Avec la disparition des puits, les femmes et les enfants passent maintenant des heures à marcher—parfois le ventre vide—pour trouver de l'eau. "Nous n'avons pas vu de pluie depuis deux ans," dit la pasteure Cadar Osman Nur. "La plupart des puits sont à sec, et nous avons désespérément besoin de réparer les forages que nous avons encore."
Le pasteur Mohamed Harun Adow ajoute que la sécheresse a affaibli le bétail, la colonne vertébrale de nombreux foyers. "C'est un choix entre l'eau pour nous ou pour nos animaux," explique-t-il. "Même lorsque les camions-citernes arrivent, cela n'est jamais suffisant pour maintenir les deux en vie."
Les autorités locales avertissent que certaines familles se tournent vers des sources d'eau non sécurisées alors que les prix flambent. Abdirahman Abdullahi Mohamed, coordinateur des Affaires Humanitaires de l'État de Hirshabelle, note que le coût d'un bidon d'eau a bondi de 1,50 $-2 $ à 3 $-4 $, et un camion-citerne coûte désormais entre 70 et 80 $. Il craint que beaucoup ne puissent se permettre de l'eau propre, risquant des épidémies de maladies.

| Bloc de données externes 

(* ===== verification/GoErrors.v ===== *)
(** * Errors and upstream TLS failures ([internal/upstream/tls_error.go])

    A Go error is the chain of values [errors.Is] and [errors.As] walk through:
    the error itself, what it unwraps to, and so on. Of each value the code
    asks three things: which sentinels it equals or answers to in an [Is]
    method, whether it is a [net.Error] and then what [Timeout] returns, and
    which of the error types the code looks for it has. The nil error is the
    [None] of [option goError]; [*TLSFailureError] pointers inside errors are
    never nil. *)

From S2P Require Import Prelude.
#[local] Open Scope Z_scope.
#[local] Open Scope list_scope.

(** ** The errors package *)

Inductive sentinel :=
| Canceled | DeadlineExceeded | EOF | UnexpectedEOF | ECONNRESET | EPIPE
| HTTP2Required | NoHealthyEndpoint | NoEndpoint | UpgradeProtocol | InvalidQuery.

#[global] Instance sentinel_eq_dec : EqDecision sentinel.
Proof. solve_decision. Defined.

Inductive TLSFailureClass :=
| TLSFailureTrust | TLSFailureHostname | TLSFailureClientIdentity | TLSFailureProtocol | TLSFailureHandshake.

Inductive errType :=
| TLSFailureError (class : TLSFailureClass)
| HostnameError
| UnknownAuthorityError
| CertificateInvalidError
| CertificateVerificationError
| AlertError (alert : Z)
| RecordHeaderError
| OpError (op : string)
| MaxBytesError
| ResponsePluginError
| ResponseStreamError
| OtherError.

Record errNode := mkErr { en_is : list sentinel; en_net : option bool; en_type : errType }.

Definition goError : Type := list errNode.

Definition errors_Is (err : goError) (s : sentinel) : bool := existsb (fun n => bool_decide (s ∈ en_is n)) err.

(** The first value of the chain that [pick] accepts. *)
Fixpoint errors_As {A} (pick : errType → option A) (err : goError) : option A :=
  match err with
  | [] => None
  | n :: err => match pick (en_type n) with Some a => Some a | None => errors_As pick err end
  end.

(** [errors.As(err, &networkError) && networkError.Timeout()] *)
Fixpoint networkTimeout (err : goError) : bool :=
  match err with
  | [] => false
  | n :: err => match en_net n with Some timeout => timeout | None => networkTimeout err end
  end.

Definition is_hostname (t : errType) : option unit := match t with HostnameError => Some tt | _ => None end.
Definition is_unknownAuthority (t : errType) : option unit := match t with UnknownAuthorityError => Some tt | _ => None end.
Definition is_certificateInvalid (t : errType) : option unit := match t with CertificateInvalidError => Some tt | _ => None end.
Definition is_verification (t : errType) : option unit := match t with CertificateVerificationError => Some tt | _ => None end.
Definition is_alert (t : errType) : option Z := match t with AlertError alert => Some alert | _ => None end.
Definition is_recordHeader (t : errType) : option unit := match t with RecordHeaderError => Some tt | _ => None end.
Definition is_op (t : errType) : option string := match t with OpError op => Some op | _ => None end.
Definition is_tlsFailure (t : errType) : option TLSFailureClass := match t with TLSFailureError class => Some class | _ => None end.
Definition is_maxBytes (t : errType) : option unit := match t with MaxBytesError => Some tt | _ => None end.
Definition is_responsePlugin (t : errType) : option unit := match t with ResponsePluginError => Some tt | _ => None end.

Definition found {A} (o : option A) : bool := match o with Some _ => true | None => false end.

(** ** Classification *)

Definition TLSFailureClassOf (err : goError) : option TLSFailureClass := errors_As is_tlsFailure err.

Definition IsTLSFailure (err : goError) : bool := found (TLSFailureClassOf err).

(** [&TLSFailureError{Class: class, Err: err}] as an error. *)
Definition tlsFailure (class : TLSFailureClass) (err : goError) : goError :=
  mkErr [] None (TLSFailureError class) :: err.

(** The part of the chain that starts with the failure already in it. *)
Fixpoint existingFailure (err : goError) : option (TLSFailureClass * goError) :=
  match err with
  | [] => None
  | n :: rest =>
      match en_type n with
      | TLSFailureError class => Some (class, err)
      | _ => existingFailure rest
      end
  end.

Definition isClientIdentityAlert (alert : Z) : bool := bool_decide (alert ∈ [42; 43; 44; 45; 46; 48; 116]).

(** The class and the error [classifyTLSFailure] returns, if any. *)
Definition classifyTLSFailure (err : option goError) (mtls : bool) : option (TLSFailureClass * goError) :=
  match err with
  | None => None
  | Some err =>
      let failure class := Some (class, tlsFailure class err) in
      if errors_Is err Canceled || errors_Is err DeadlineExceeded then None
      else if networkTimeout err then None
      else if errors_Is err HTTP2Required then failure TLSFailureProtocol
      else
        match existingFailure err with
        | Some existing => Some existing
        | None =>
            if found (errors_As is_hostname err) then failure TLSFailureHostname
            else if found (errors_As is_unknownAuthority err) then failure TLSFailureTrust
            else if found (errors_As is_certificateInvalid err) then failure TLSFailureTrust
            else if found (errors_As is_verification err) then failure TLSFailureTrust
            else
              match errors_As is_alert err with
              | Some alert =>
                  failure (if mtls && isClientIdentityAlert alert then TLSFailureClientIdentity else TLSFailureHandshake)
              | None =>
                  if found (errors_As is_recordHeader err) then failure TLSFailureHandshake
                  else if bool_decide (errors_As is_op err = Some "remote error"%string) then failure TLSFailureHandshake
                  else None
              end
        end
  end.

(** [transportRuntime.classifyRoundTripError]: the error and the class
    reported to the observer. *)
Definition classifyRoundTripError (mtls : bool) (err : option goError) : option goError * option TLSFailureClass :=
  match err with
  | None => (None, None)
  | Some e =>
      if IsTLSFailure e then (err, None)
      else
        match classifyTLSFailure err mtls with
        | None => (err, None)
        | Some (class, failure) => (Some failure, Some class)
        end
  end.

(** ** Facts *)

Lemma found_existing err : found (existingFailure err) = IsTLSFailure err.
Proof.
  unfold IsTLSFailure, TLSFailureClassOf. induction err as [|n err IH]; [done|]. simpl. by destruct (en_type n).
Qed.

Lemma tlsFailure_Is class err s : errors_Is (tlsFailure class err) s = errors_Is err s.
Proof. done. Qed.

Lemma tlsFailure_timeout class err : networkTimeout (tlsFailure class err) = networkTimeout err.
Proof. done. Qed.

(** A classified error wraps the original. *)
Lemma classifyTLSFailure_wraps err mtls class failure : IsTLSFailure err = false →
  classifyTLSFailure (Some err) mtls = Some (class, failure) →
  failure = tlsFailure class err ∧ errors_Is err Canceled = false ∧ errors_Is err DeadlineExceeded = false ∧
  networkTimeout err = false.
Proof.
  rewrite <-found_existing. unfold classifyTLSFailure.
  destruct (errors_Is err Canceled), (errors_Is err DeadlineExceeded); try done.
  destruct (networkTimeout err); [done|]. destruct (existingFailure err); [done|]. intros _ Hc.
  split; [|done]. revert Hc. repeat case_match; congruence.
Qed.

(** The classification of a round-trip error keeps everything the retry
    decision and the error handler look at and is stable: cancellations and
    timeouts pass unchanged, any other error is returned as it is or wrapped
    once, with the sentinels and the timeout of the original, and classifying
    the result again changes and reports nothing. *)
Lemma classifyRoundTripError_stable mtls err : let '(result, report) := classifyRoundTripError mtls (Some err) in
  (result = Some err ∧ report = None ∨
   ∃ class, result = Some (tlsFailure class err) ∧ report = Some class ∧ IsTLSFailure err = false ∧
     errors_Is err Canceled = false ∧ errors_Is err DeadlineExceeded = false ∧ networkTimeout err = false) ∧
  classifyRoundTripError mtls result = (result, None).
Proof.
  unfold classifyRoundTripError. destruct (IsTLSFailure err) eqn:Ht.
  { split; [by left|]. by rewrite Ht. }
  destruct (classifyTLSFailure (Some err) mtls) as [[class failure]|] eqn:Hc.
  - apply classifyTLSFailure_wraps in Hc as (-> & Hcan & Hdl & Hto); [|done]. split; [right; by exists class|done].
  - split; [by left|]. by rewrite Ht, Hc.
Qed.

En regardant l'avenir, l'agence de gestion des catastrophes en Somalie prévoit des précipitations inférieures à la moyenne pour la saison à venir, soulevant des inquiétudes que la sécheresse puisse resserrer son emprise sur des communautés déjà vulnérables.
Pour ces communautés, l'eau est plus qu'une nécessité—c'est le fil conducteur qui unit les familles, le bétail, et la terre qu'ils appellent maison.